What’s next: reassessment of probabilities, risk of contagion
Previously low probabilities will likely be shifted upwards. More concerning outcome would be contagion (e.g. Netherland’s Wilder already saying it’s “time for a Dutch referendum.”), or a reigniting of anti-EU sentiment. Confidence in the EU since the GFC has already been stretched — can Germany continue to carry the load? Given the current state of discourse, also safe to be pessimistic on the smooth transition for the UK.
Inability of central banks to respond to Brexit
Despite central bank posturing, it’s unclear that there is an orchestrated response plan for Brexit — and much less so for the global economy more broadly. Indeed, it’s unclear that there’s anything central banks can do at this point given limited dry powder and increasingly ineffective liquidity injections; additionally, as investors flock to already low-yielding (including negative yields, this evening now including the 10Y JGB), lower-risk assets, unclear through what channel liquidity will flow through. How much more can confidence in central banks/politicians be tested?

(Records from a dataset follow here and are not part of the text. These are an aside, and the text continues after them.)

(* ===== verification/StoreLifecycle.v ===== *)
(** * The life of a store in memory (src/app/redis_store.c)

    A store from [createStore] to [freeStore], through any sequence of
    operations: the operations of [StoreMemory] against the finite map that
    [Store] implements. *)

From S2P Require Import Prelude Heap CLib Stream Store Memory StreamMemory StoreMemory.
From iris.proofmode Require Import proofmode.

(** ** Operations with their arguments

    Each operation with its arguments in blocks of their own, which the caller
    frees afterwards, as it frees what the operation answers. *)

Fixpoint new_strings (ss : list bytes) : Mem obj (list ptr) :=
  match ss with
  | [] => mret []
  | s :: ss => p ← new_chars s; ps ← new_strings ss; mret (p :: ps)
  end.
Definition new_array (ss : list bytes) : Mem obj ptr := ps ← new_strings ss; malloc (OPtrs ps).

Definition do_op (limit : nat) (st : ptr) (o : store_op) : Mem obj () :=
  match o with
  | OpSet k v =>
      key ← new_chars k; value ← new_chars v;
      _ ← storeSet limit st key value (length v);
      _ ← free key; free value
  | OpExpire k x => key ← new_chars k; _ ← setExpiry limit st key x; free key
  | OpXadd now j k id fs vs =>
      key ← new_chars k; i ← new_chars id; f ← new_array fs; v ← new_array vs;
      reply ← storeStreamAdd limit now j st key i f v (length fs);
      _ ← free reply; _ ← free key; _ ← free i;
      _ ← for_from 0 (length fs) (λ n, p ← load_index f n; _ ← free p; p ← load_index v n; free p);
      _ ← free f; free v
  | OpClear now_s => clearExpired limit now_s st
  end.
Fixpoint do_ops (limit : nat) (st : ptr) (l : list store_op) : Mem obj () :=
  match l with [] => mret () | o :: l => _ ← do_op limit st o; do_ops limit st l end.

(** GET, with what it answers read and freed. *)
Definition do_get (limit : nat) (now : Z) (st : ptr) (k : bytes) : Mem obj (option bytes) :=
  key ← new_chars k;
  r ← storeGet limit now st key;
  _ ← free key;
  match r with
  | Some (p, len) => d ← load_chars p; _ ← free p; mret (Some (take len d))
  | None => mret None
  end.

(** Each field of an XADD has a value. *)
Definition op_even (o : store_op) : Prop :=
  match o with OpXadd _ _ _ _ fs vs => length fs = length vs | _ => True end.

Lemma wp_new_strings ss (Φ : list ptr → hPropI obj) :
  (∀ ps, strings_at ss ps -∗ Φ ps) -∗ wp (new_strings ss) Φ.
Proof.
  revert Φ. induction ss as [|s ss IH]; intros Φ; iIntros "HΦ".
  - iApply wp_ret. by iApply "HΦ".
  - iApply wp_bind. iApply wp_new_chars. iIntros (l) "Hl". iApply wp_bind. iApply IH. iIntros (ps) "Hps".
    iApply wp_ret. iApply "HΦ". cbn. iFrame "Hps". iExists l. by iFrame.
Qed.

Lemma wp_new_array ss (Φ : ptr → hPropI obj) : (∀ p, array_at ss p -∗ Φ p) -∗ wp (new_array ss) Φ.
Proof.
  iIntros "HΦ". iApply wp_bind. iApply wp_new_strings. iIntros (ps) "Hps". iApply wp_malloc. iIntros (l) "Hl".
  iApply "HΦ". iExists l, ps. by iFrame.
Qed.

(** At most [n] keys, and at most [n] entries in each stream. *)
Definition at_most (n : nat) (h : Store.heap) (st : RedisStore) : Prop :=
  (length (concat (table st)) ≤ n)%nat ∧ map_Forall (λ _ s, (length (Stream.entries s) ≤ n)%nat) h.

Lemma at_most_short n limit h st : at_most n h st → (n < limit)%nat → short limit h ∧ (length (concat (table st)) < limit)%nat.
Proof. intros [H1 H2] Hn. split; [|lia]. intros r s Hr. apply H2 in Hr. cbn in Hr. lia. Qed.

Lemma run_op_wf h st o h' st' : db_wf h st → op_ok o → run_op (h, st) o = Ok (h', st') → db_wf h' st'.
Proof.
  intros Hdb Ho E. pose proof (run_op_implements h st o Hdb Ho) as H. rewrite E in H.
  destruct (spec_op (view h st) o); cbn in H; [|done..]. by destruct H as (? & ? & [= <- <-] & ? & _).
Qed.

Lemma streamAdd_length now s id fs vs r s' w :
  Stream.streamAdd now s id fs vs = Ok (r, s', w) → (length (Stream.entries s') ≤ S (length (Stream.entries s)))%nat.
Proof.
  rewrite /Stream.streamAdd. destruct (parseStreamID now id) as [i|]; [|intros [= _ <- _]; lia].
  intros (q & _ & E)%bind_ok_inv. repeat case_match; injection E as _ <- _; cbn; rewrite ?length_app /=; lia.
Qed.

Lemma free_values_subseteq h l : free_values h l ⊆ h.
Proof.
  revert h. induction l as [|e l IH]; intros h; [done|]. cbn. etrans; [apply IH|].
  destruct (Store.value e); [done|]. apply delete_subseteq.
Qed.

(** An operation adds at most one key, and at most one entry to a stream. *)
Lemma run_op_used h st o h' st' : run_op (h, st) o = Ok (h', st') → (Store.used st' ≤ Store.used st + 1)%Z.
Proof.
  destruct o as [k v|k x|now j k id fs vs|now_s]; cbn [run_op].
  - rewrite /Store.storeSet. set (st1 := if load_exceeded _ _ then _ else _).
    assert (Store.used st1 = Store.used st) as E by (subst st1; by case_match).
    destruct (lookup_entry st1 k); intros [= _ <-]; cbn; lia.
  - rewrite /Store.setExpiry. intros [= _ <-]. destruct (lookup_entry st k); cbn; lia.
  - intros ([[[r w] h1] st1] & E & [= _ <-])%bind_ok_inv. revert E. rewrite /Store.storeStreamAdd.
    destruct (lookup_entry st k) as [e|]; [destruct (Store.value e); [done|]|];
      intros (s & _ & ([[? ?] ?] & _ & [= _ _ _ <-])%bind_ok_inv)%bind_ok_inv; cbn; lia.
  - intros [= _ <-]. cbn. lia.
Qed.

Lemma run_op_streams n h st o h' st' :
  map_Forall (λ _ s, (length (Stream.entries s) ≤ n)%nat) h → run_op (h, st) o = Ok (h', st') →
  map_Forall (λ _ s, (length (Stream.entries s) ≤ S n)%nat) h'.
Proof.
  intros Hh E. assert (∀ h2, h2 ⊆ h → map_Forall (λ _ s, (length (Stream.entries s) ≤ S n)%nat) h2) as Hsub.
  { intros h2 Hs r s Hr. specialize (Hh r s (lookup_weaken _ _ _ _ Hr Hs)). cbn in Hh. lia. }
  revert E. destruct o as [k v|k x|now j k id fs vs|now_s]; cbn [run_op].
  - rewrite /Store.storeSet. set (st1 := if load_exceeded _ _ then _ else _).
    destruct (lookup_entry st1 k) as [e|]; intros [= <- _]; [|by apply Hsub].
    apply Hsub. destruct (Store.value e); [done|apply delete_subseteq].
  - intros [= <- _]. by apply Hsub.
  - intros ([[[r w] h1] st1] & E & [= <- _])%bind_ok_inv. revert E. rewrite /Store.storeStreamAdd.
    destruct (lookup_entry st k) as [e|]; [destruct (Store.value e) as [|ref]; [done|]|];
      intros (s & Hs%deref_ok_inv & ([[? s'] ?] & Ea%streamAdd_length & [= _ _ <- _])%bind_ok_inv)%bind_ok_inv.
    + apply map_Forall_insert_2; [|by apply Hsub]. specialize (Hh ref s Hs). cbn in Hh. lia.
    + rewrite lookup_insert_eq in Hs. injection Hs as <-. cbn in Ea.
      apply map_Forall_insert_2; [lia|]. apply map_Forall_insert_2; [cbn; lia|by apply Hsub].
  - intros [= <- _]. apply Hsub, free_values_subseteq.
Qed.

Lemma run_op_at_most n h st o h' st' :
  db_wf h st → op_ok o → at_most n h st → run_op (h, st) o = Ok (h', st') → db_wf h' st' ∧ at_most (S n) h' st'.
Proof.
  intros Hdb Ho [H1 H2] E. pose proof (run_op_wf _ _ _ _ _ Hdb Ho E) as Hdb'. split; [done|]. split; [|by eapply run_op_streams].
  pose proof (run_op_used _ _ _ _ _ E). pose proof (wf_used _ (proj1 Hdb)). pose proof (wf_used _ (proj1 Hdb')). lia.
Qed.

Lemma run_ops_at_most n h st l h' st' :
  db_wf h st → Forall op_ok l → at_most n h st → run_ops (h, st) l = Ok (h', st') → at_most (n + length l) h' st'.
Proof.
  revert n h st. induction l as [|o l IH]; intros n h st Hdb Ho Hn E; cbn [length].
  - injection E as <- <-. by rewrite Nat.add_0_r.
  - apply Forall_cons in Ho as [Ho Hos]. apply bind_ok_inv in E as ([h1 st1] & E1 & E).
    destruct (run_op_at_most _ _ _ _ _ _ Hdb Ho Hn E1) as [Hdb1 Hn1]. rewrite Nat.add_succ_r. by apply (IH (S n) h1 st1).
Qed.

Lemma free_store_run limit h st p m mf :
  db_wf h st → short limit h → (length (concat (table st)) < limit)%nat →
  some_store h st p m → m ##ₘ mf → freeStore limit p (m ∪ mf) = Ok ((), mf).
Proof.
  intros Hdb Hs Hlen Hm Hd. destruct (wp_run (freeStore limit p) (some_store h st p) (λ _, emp)%I m mf) as ([] & m3 & E & _ & He); [|done..|].
  - iIntros "(%ρ & Hst & Hh)". iApply (wp_freeStore _ _ h st with "Hst Hh"); [by apply owns_live, Hdb|done|done|apply Hdb|done].
  - rewrite E. by rewrite He map_empty_union.
Qed.

(** A stream that was there stays where it is. *)
Lemma wp_do_op limit ρ h st o h' st' p (Φ : () → hPropI obj) :
  db_wf h st → op_ok o → op_even o → short limit h → (length (concat (table st)) < limit)%nat →
  run_op (h, st) o = Ok (h', st') →
  store_at ρ st p -∗ heap_at ρ h -∗
  (∀ ρ', <affine> ⌜∀ r, is_Some (h !! r) → ρ' r = ρ r⌝ -∗ store_at ρ' st' p -∗ heap_at ρ' h' -∗ Φ ()) -∗
  wp (do_op limit p o) Φ.
Proof.
  iIntros (Hdb Ho Hev Hs Hlen E) "Hst Hh HΦ". destruct o as [k v|k x|now j k id fs vs|now_s]; cbn [do_op run_op op_ok op_even] in *.
  - iApply wp_bind. iApply wp_new_chars. iIntros (lk) "Hk". iApply wp_bind. iApply wp_new_chars. iIntros (lv) "Hv".
    iApply wp_bind. iApply (wp_storeSet _ _ _ _ k with "Hst Hh [Hk] Hv"); [done..|iExists lk; by iFrame|].
    destruct (Store.storeSet h st k v) as [[rc h1] st1]. injection E as -> ->. cbn [fst snd].
    iIntros "Hst Hh (%l & %El & Hk) Hv". injection El as <-. iApply wp_bind. iApply (wp_free with "Hk"). iApply (wp_free with "Hv").
    iApply ("HΦ" with "[//] Hst Hh").
  - injection E as <- <-. iApply wp_bind. iApply wp_new_chars. iIntros (lk) "Hk".
    iApply wp_bind. iApply (wp_setExpiry _ _ _ _ k with "Hst [Hk]"); [done..|iExists lk; by iFrame|].
    iIntros "Hst Hk". iApply (wp_free_chars with "Hk"). iApply ("HΦ" with "[//] Hst Hh").
  - apply bind_ok_inv in E as ([[[r w] h1] st1] & E & [= <- <-]).
    iApply wp_bind. iApply wp_new_chars. iIntros (lk) "Hk". iApply wp_bind. iApply wp_new_chars. iIntros (li) "Hi".
    iApply wp_bind. iApply wp_new_array. iIntros (f) "Hf". iApply wp_bind. iApply wp_new_array. iIntros (v) "Hv".
    iApply wp_bind. iApply (wp_storeStreamAdd _ _ _ _ _ _ k id with "Hst Hh [Hk] [Hi] Hf Hv"); [done..|iExists lk; by iFrame|iExists li; by iFrame|].
    iIntros (ρ' q) "%Hρ Hst Hh Hk Hi (%lf & %ps & -> & Hf & Hfs) (%lv & %qs & -> & Hv & Hvs) Hr".
    iApply wp_bind. iApply (wp_free_chars_or_null with "Hr"). iApply wp_bind. iApply (wp_free_chars with "Hk").
    iApply wp_bind. iApply (wp_free_chars with "Hi"). iApply wp_bind.
    iApply (wp_free_pairs with "Hf Hfs Hv Hvs"); [done|]. iIntros "Hf Hv".
    iApply wp_bind. iApply (wp_free with "Hf"). iApply (wp_free with "Hv"). iApply ("HΦ" with "[//] Hst Hh").
  - iApply (wp_clearExpired _ _ h st with "Hst Hh"); [by apply owns_live, Hdb|done..|].
    destruct (Store.clearExpired now_s h st) as [h1 st1]. injection E as -> ->. iIntros "Hst Hh". iApply ("HΦ" with "[//] Hst Hh").
Qed.

Lemma wp_do_ops limit ρ n h st l h' st' p (Φ : () → hPropI obj) :
  db_wf h st → Forall op_ok l → Forall op_even l → at_most n h st → (n + length l < limit)%nat →
  run_ops (h, st) l = Ok (h', st') →
  store_at ρ st p -∗ heap_at ρ h -∗ (∀ ρ', store_at ρ' st' p -∗ heap_at ρ' h' -∗ Φ ()) -∗ wp (do_ops limit p l) Φ.
Proof.
  revert ρ n h st. induction l as [|o l IH]; intros ρ n h st Hdb Ho Hev Hn Hlt E; cbn in Hlt.
  - injection E as <- <-. iIntros "Hst Hh HΦ". iApply wp_ret. iApply ("HΦ" with "Hst Hh").
  - apply Forall_cons in Ho as [Ho Hos]. apply Forall_cons in Hev as [He Hes].
    apply bind_ok_inv in E as ([h1 st1] & E1 & E). destruct (run_op_at_most _ _ _ _ _ _ Hdb Ho Hn E1) as [Hdb1 Hn1].
    destruct (at_most_short n limit h st Hn) as [Hs Hlen]; [lia|].
    iIntros "Hst Hh HΦ". iApply wp_bind. iApply (wp_do_op with "Hst Hh"); [done..|]. iIntros (ρ') "_ Hst Hh".
    iApply (IH ρ' (S n) with "Hst Hh HΦ"); [done..|lia|done].
Qed.

Lemma wp_do_get limit ρ h st now k p (Φ : option bytes → hPropI obj) :
  db_wf h st → (length (concat (table st)) < limit)%nat →
  store_at ρ st p -∗ (store_at ρ st p -∗ Φ (Store.storeGet now st k)) -∗ wp (do_get limit now p k) Φ.
Proof.
  iIntros (Hdb Hlen) "Hst HΦ". iApply wp_bind. iApply wp_new_chars. iIntros (lk) "Hk".
  iApply wp_bind. iApply (wp_storeGet _ _ _ _ _ k with "Hst [Hk]"); [done..|iExists lk; by iFrame|].
  iIntros (r) "Hst Hk Hr". iApply wp_bind. iApply (wp_free_chars with "Hk"). destruct (Store.storeGet now st k) as [d|].
  - iDestruct "Hr" as "(%c & -> & Hc)". iApply wp_bind. iApply (wp_load_chars with "Hc"). iIntros "Hc".
    iApply wp_bind. iApply (wp_free with "Hc"). iApply wp_ret. rewrite firstn_all. by iApply "HΦ".
  - iDestruct "Hr" as "->". iApply wp_ret. by iApply "HΦ".
Qed.

(** ** The property *)

(** C5. The store from its creation to its release.  Whatever SETs, expiries,
    XADDs and sweeps it goes through, the operations on its blocks follow the
    pointers without a fault and do to the memory what the map promises: GET
    answers from the map, with a copy; what the callers passed in is theirs to
    free; and [freeStore] gives back every block, so that the rest of the
    memory is as it was before [createStore]. *)
Theorem store_lifecycle limit l m mf :
  Forall op_ok l → Forall op_even l → (length l < limit)%nat → spec_ops KV.empty l = Ok m →
  ∃ p m1, (s ← createStore; _ ← do_ops limit s l; mret s) mf = Ok (p, m1 ∪ mf) ∧ m1 ##ₘ mf
    ∧ freeStore limit p (m1 ∪ mf) = Ok ((), mf)
    ∧ ∀ now k, ∃ m2, do_get limit now p k (m1 ∪ mf) = Ok (KV.get now m k, m2 ∪ mf) ∧ m2 ##ₘ mf
        ∧ freeStore limit p (m2 ∪ mf) = Ok ((), mf).
Proof.
  intros Ho He Hl Hm. pose proof (run_ops_implements ∅ Store.createStore l createStore_wf Ho) as H.
  rewrite createStore_view Hm in H. destruct H as (h & st & E & Hdb & <-).
  assert (at_most 0 ∅ Store.createStore) as H0 by (split; [vm_compute; lia|apply map_Forall_empty]).
  destruct (at_most_short _ limit h st (run_ops_at_most _ _ _ _ _ _ createStore_wf Ho H0 E)) as [Hs Hlen]; [done|].
  destruct (wp_run (s ← createStore; _ ← do_ops limit s l; mret s) emp
    (some_store h st) ∅ mf) as (p & m1 & E1 & Hd1 & H1); [|done|apply map_disjoint_empty_l|].
  { iIntros "_". iApply wp_bind. iApply (wp_createStore (λ _, NULL)). iIntros (p) "Hst".
    iApply wp_bind. iApply (wp_do_ops _ _ 0 with "Hst []"); [apply createStore_wf|done|done|done|done|done|by rewrite /heap_at big_sepM_empty|].
    iIntros (ρ) "Hst Hh". iApply wp_ret. iExists ρ. iFrame. }
  rewrite map_empty_union in E1. exists p, m1. split_and!; [done|done|by eapply free_store_run|]. intros now k.
  destruct (wp_run (do_get limit now p k) (some_store h st p) (λ r, <affine> ⌜r = Store.storeGet now st k⌝ ∗ some_store h st p)%I
    m1 mf) as (r & m2 & E2 & Hd2 & H2); [|exact H1|done|].
  { iIntros "(%ρ & Hst & Hh)". iApply (wp_do_get with "Hst"); [done|done|]. iIntros "Hst". iSplit; [done|]. iExists ρ. iFrame. }
  destruct H2 as (m3 & m4 & -> & _ & [Hr ->] & H2). rewrite /= in Hr. subst m3. rewrite map_empty_union in E2 Hd2.
  exists m4. rewrite E2 -(storeGet_spec now h st k (proj1 Hdb)). split_and!; [done|done|by eapply free_store_run].
Qed.

Definition ex_map : KV.state := match spec_ops KV.empty ex_ops with Ok m => m | _ => ∅ end.

Lemma store_lifecycle_witness :
  ∃ p m1, (s ← createStore; _ ← do_ops 9 s ex_ops; mret s) ∅ = Ok (p, m1 ∪ ∅) ∧ m1 ##ₘ ∅
    ∧ freeStore 9 p (m1 ∪ ∅) = Ok ((), ∅)
    ∧ ∀ now k, ∃ m2, do_get 9 now p k (m1 ∪ ∅) = Ok (KV.get now ex_map k, m2 ∪ ∅) ∧ m2 ##ₘ ∅
        ∧ freeStore 9 p (m2 ∪ ∅) = Ok ((), ∅).
Proof.
  apply (store_lifecycle 9 ex_ops ex_map).
  - exact ex_ops_ok.
  - repeat constructor.
  - apply (bool_decide_unpack _). exact I.
  - vm_compute. reflexivity.
Defined.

Bigger picture capital flows: shift to sidelines, vs. retreat from speculative assets
Assuming we have seen stretching into increasingly speculative assets (which seems to be true), capital flows likely retreat into “safe havens” in a big way, or directly move into cash — at least, that capital that wasn’t already moved to sidelines in recent weeks. Second derivative impacts — e.g. additional hedge fund impact, reflexive marketing down of asset prices, etc. — may generate losses along risk curve and additional flight of capital. This likely creates buying opportunities. Will be interesting to watch asset prices to potentially expose pockets of speculation.
Broader social concerns
That Brexit was even polling close to 50/50 reflects troubling trends in misinformation, polarization, traction of fringe movements, and xenophobia. These trends are not limited to the UK — the betting markets could be wrong on Trump Presidency as well.